We spent the afternoon scouting in different directions, and discovered that the only inlet to Mountaineer Lake ended in a bog a mile or so up. A mile or more to the westward, however, George discovered another and much larger lake, which in honour of him we shall call Lake Elson. An old trail led from Mountaineer Lake to Lake Elson, which George pronounced to be a caribou trail, but which Hubbard believed to be an old portage, because it led from lake to lake by the most direct course. There were no axe cuttings, however, to indicate that the Indians had followed it.
We tried the troll in Mountaineer Lake, but caught nothing. Apparently there was nothing there but trout, of which fish I caught eight at the inlet. I shot with my pistol a muskrat that was swimming in the lake, but George did not cook it, as he said the flesh would be too strong at that season. It was raining again and the mosquitoes were out in millions, but with three geese still on hand and a good lake ahead we were indifferent to such troubles as that, although our clothing was not now in a condition successfully to withstand much bad weather.
Rags, in fact, were beginning to appear upon us all. One of Hubbard's trousers legs was ripped clear down the front, and it was continually streaming behind in the wind and getting caught in the bushes, despite his efforts to keep it in place with pieces of twine. At length he patched it with a piece of white duffel, and exhibited his tailoring feat to us with much pride.
About noon on August 5, after a two-mile portage, we reached Lake Elson. On the way Hubbard sighted two caribou. He dropped his pack and grabbed his rifle. They were 250 yards away and partially hidden by the timber, and as they were approaching him, he waited, believing he would get a better shot. But, while he was waiting, what he called a "cussed little long-legged bird" scared them off, by giving a sharp, shrill cry of alarm, which the deer evidently were clever enough to construe as meaning that something out of the ordinary was happening.

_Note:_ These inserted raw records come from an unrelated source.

(* ===== verification/Groups.v ===== *)
(** * Supplementary groups (kernel/groups.c)

    A [group_info] is the list of its [ngroups] ids: the pages of
    NGROUPS_PER_BLOCK ids the code indexes through GROUP_AT are concatenated.
    Sorting and searching are executed on that array with its bounds checked. *)

From stdpp Require Import sorting.
From S2P Require Import Prelude Cred.

Definition NGROUPS_MAX : Z := 65536.

(** ** Sorting *)

(** [for (stride = 1; stride < gidsetsize; stride = 3 * stride + 1);] *)
Fixpoint first_stride (fuel : nat) (gidsetsize stride : Z) : Z :=
  match fuel with
  | O => stride
  | S fuel => if stride <? gidsetsize
              then first_stride fuel gidsetsize (3 * stride + 1) else stride
  end.

(** the inner [while], then the store of [tmp] *)
Fixpoint groups_insert (fuel : nat) (g : list Z) (stride left right tmp : Z) :
    cres (list Z) :=
  match fuel with
  | O => UB
  | S fuel =>
      if 0 <=? left then
        x ← array_get g left;
        if x >? tmp then
          g ← array_set g right x;
          groups_insert fuel g stride (left - stride) left tmp
        else array_set g right tmp
      else array_set g right tmp
  end.

(** the [for] over [base], for the [n] values that remain *)
Fixpoint groups_pass (n : nat) (g : list Z) (stride base : Z) : cres (list Z) :=
  match n with
  | O => Ret g
  | S n =>
      let left := base in
      let right := left + stride in
      tmp ← array_get g right;
      g ← groups_insert (S (Z.to_nat (left + 1))) g stride left right tmp;
      groups_pass n g stride (base + 1)
  end.

Fixpoint groups_passes (fuel : nat) (g : list Z) (stride : Z) : cres (list Z) :=
  match fuel with
  | O => UB
  | S fuel =>
      if truth stride then
        let max := zlength g - stride in
        g ← groups_pass (Z.to_nat max) g stride 0;
        groups_passes fuel g (stride ÷ 3)
      else Ret g
  end.

Definition groups_sort (g : list Z) : cres (list Z) :=
  let gidsetsize := zlength g in
  let stride := first_stride (Z.to_nat gidsetsize) gidsetsize 1 in
  groups_passes (S (Z.to_nat stride)) g (stride ÷ 3).

(** ** Searching *)

Fixpoint groups_bsearch (fuel : nat) (g : list Z) (grp left right : Z) : cres bool :=
  match fuel with
  | O => UB
  | S fuel =>
      if left <? right then
        let mid := u32 (left + right) / 2 in
        x ← array_get g mid;
        if grp >? x then groups_bsearch fuel g grp (mid + 1) right
        else if grp <? x then groups_bsearch fuel g grp left mid
        else Ret true
      else Ret false
  end.

(** [None] is a null [group_info] *)
Definition groups_search (gi : option (list Z)) (grp : Z) : cres bool :=
  match gi with
  | None => Ret false
  | Some g => groups_bsearch (S (length g)) g grp 0 (zlength g)
  end.

Definition in_group_p (c : cred) (grp : Z) : cres bool :=
  if negb (grp =? cr_fsgid c) then groups_search (Some (cr_group_info c)) grp else Ret true.
Definition in_egroup_p (c : cred) (grp : Z) : cres bool :=
  if negb (grp =? cr_egid c) then groups_search (Some (cr_group_info c)) grp else Ret true.

(** ** The system calls *)

Definition set_groups (new : cred) (g : list Z) : sysM cred :=
  g ← lift (groups_sort g); mret (set_group_info g new).

Definition set_current_groups (al : allocs) (g : list Z) : sysM () :=
  n ← prepare_creds al;
  match n with
  | None => fails ENOMEM
  | Some new => new ← set_groups new g; commit_creds new
  end.

(** [user] is the array at [grouplist], [None] when it faults; [galloc] the
    outcome of [groups_alloc] *)
Definition sys_setgroups (al : allocs) (galloc : bool) (gidsetsize : Z)
    (user : option (list Z)) : sysM () :=
  b ← nsown_capable CAP_SETGID;
  guard_err (negb b) EPERM;;
  guard_err (u32 gidsetsize >? NGROUPS_MAX) EINVAL;;
  guard_err (negb galloc) ENOMEM;;
  match user with
  | Some l =>
      if gidsetsize <=? zlength l
      then set_current_groups al (take (Z.to_nat gidsetsize) l)
      else fails EFAULT
  | None => if gidsetsize =? 0 then set_current_groups al [] else fails EFAULT
  end.

(** [room] is whether the user buffer can be written *)
Definition sys_getgroups (gidsetsize : Z) (room : bool) : sysM (Z * list Z) :=
  c ← current_cred;
  guard_err (gidsetsize <? 0) EINVAL;;
  let i := zlength (cr_group_info c) in
  if truth gidsetsize then
    guard_err (i >? gidsetsize) EINVAL;;
    guard_err (negb room) EFAULT;;
    mret (i, cr_group_info c)
  else mret (i, []).

(** ** The sort *)

(** element [i], for an index in range *)
Definition at_ (g : list Z) (i : Z) : Z := g !!! Z.to_nat i.

Lemma array_get_at g i : 0 ≤ i < zlength g → array_get g i = Ret (at_ g i).
Proof.
  intros Hi. destruct (array_get_in g i Hi) as (a & -> & Ha). f_equal.
  unfold at_, zlookup in *. rewrite (proj2 (Z.leb_le 0 i)) in Ha by lia.
  symmetry. by apply list_lookup_total_correct.
Qed.
Lemma at_insert_eq g i x : 0 ≤ i < zlength g → at_ (<[Z.to_nat i := x]> g) i = x.
Proof. unfold at_, zlength. intros. apply list_lookup_total_insert_eq. lia. Qed.
Lemma at_insert_ne g i j x :
  0 ≤ i → 0 ≤ j → i ≠ j → at_ (<[Z.to_nat i := x]> g) j = at_ g j.
Proof. unfold at_. intros. apply list_lookup_total_insert_ne. lia. Qed.

Lemma swap_perm (l : list Z) (i j : nat) a b :
  l !! i = Some a → l !! j = Some b → <[i := b]> (<[j := a]> l) ≡ₚ l.
Proof.
  intros Hi Hj. apply Permutation_inj. split; [by rewrite !length_insert|].
  exists (λ k, if decide (k = i) then j else if decide (k = j) then i else k).
  split.
  - intros x y. repeat case_decide; congruence.
  - intros k.
    pose proof (lookup_lt_Some _ _ _ Hi). pose proof (lookup_lt_Some _ _ _ Hj).
    case_decide as Ei; [subst; by rewrite list_lookup_insert_eq by (rewrite length_insert; lia)|].
    rewrite list_lookup_insert_ne by done.
    case_decide as Ej; [subst; by rewrite list_lookup_insert_eq|].
    by rewrite list_lookup_insert_ne.
Qed.

(** moving an element into the hole moves the hole *)
Lemma hole_perm g left right tmp :
  0 ≤ left → 0 ≤ right → left ≠ right → left < zlength g → right < zlength g →
  <[Z.to_nat left := tmp]> (<[Z.to_nat right := at_ g left]> g)
  ≡ₚ <[Z.to_nat right := tmp]> g.
Proof.
  unfold zlength, at_. intros.
  rewrite <- (swap_perm (<[Z.to_nat right := tmp]> g) (Z.to_nat left) (Z.to_nat right)
    (g !!! Z.to_nat left) tmp).
  - by rewrite list_insert_insert_eq.
  - rewrite list_lookup_insert_ne by lia. apply list_lookup_lookup_total_lt. lia.
  - apply list_lookup_insert_eq. lia.
Qed.

(** indices up to [m] are in order, the hole at [right] apart, and [tmp]
    belongs before what follows the hole *)
Definition ordered_but (g : list Z) (right m tmp : Z) : Prop :=
  (∀ i j, 0 ≤ i < j → j ≤ m → i ≠ right → j ≠ right → at_ g i ≤ at_ g j) ∧
  (∀ j, right < j ≤ m → tmp ≤ at_ g j).
Definition ordered_upto (g : list Z) (m : Z) : Prop :=
  ∀ i j, 0 ≤ i < j → j ≤ m → at_ g i ≤ at_ g j.

Lemma hole_shift g left m tmp :
  0 ≤ left → left + 1 ≤ m < zlength g → at_ g left > tmp →
  ordered_but g (left + 1) m tmp →
  ordered_but (<[Z.to_nat (left + 1) := at_ g left]> g) left m tmp.
Proof.
  intros Hl Hm Hx [Ho Ht]. split.
  - intros i j Hij Hj Hi1 Hj1.
    destruct (decide (i = left + 1)) as [->|]; [|destruct (decide (j = left + 1)) as [->|]].
    + rewrite at_insert_eq, at_insert_ne by lia. apply Ho; lia.
    + rewrite at_insert_eq, at_insert_ne by lia. apply Ho; lia.
    + rewrite !at_insert_ne by lia. apply Ho; lia.
  - intros j Hj. destruct (decide (j = left + 1)) as [->|].
    + rewrite at_insert_eq by lia. lia.
    + rewrite at_insert_ne by lia. apply Ht. lia.
Qed.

Lake Elson proved to be about three and a half miles long and a half mile wide. It lay in a basin surrounded by wooded hills. The northerly portion was dotted with low, mound-like islands of drift, with two or three irregular, rocky islands, all completely wooded. It was a beautiful sheet of water, and, like all the lakes in Labrador, as clear as crystal and very cold. On the northerly side there were narrow straits and inlets, doubtless connecting the lake with others to the northwest that were hidden by the growth.
The outlet was at the southern end. It flowed through a pass in a low ridge of hills that extended for a great distance east and west, and emptied into a small lake, the waters of which were discharged through a creek that flowed through a pass in another low ridge that ran parallel with the first as far as we could see. Between the two ridges was a marsh that extended westward for many miles. The ridges and the hills surrounding the lakes were covered with spruce and balsam. Nowhere along our route since we left Northwest River Post, however, had we seen any timber of commercial value; the largest trees did not exceed eight inches in diameter, the generality being much smaller.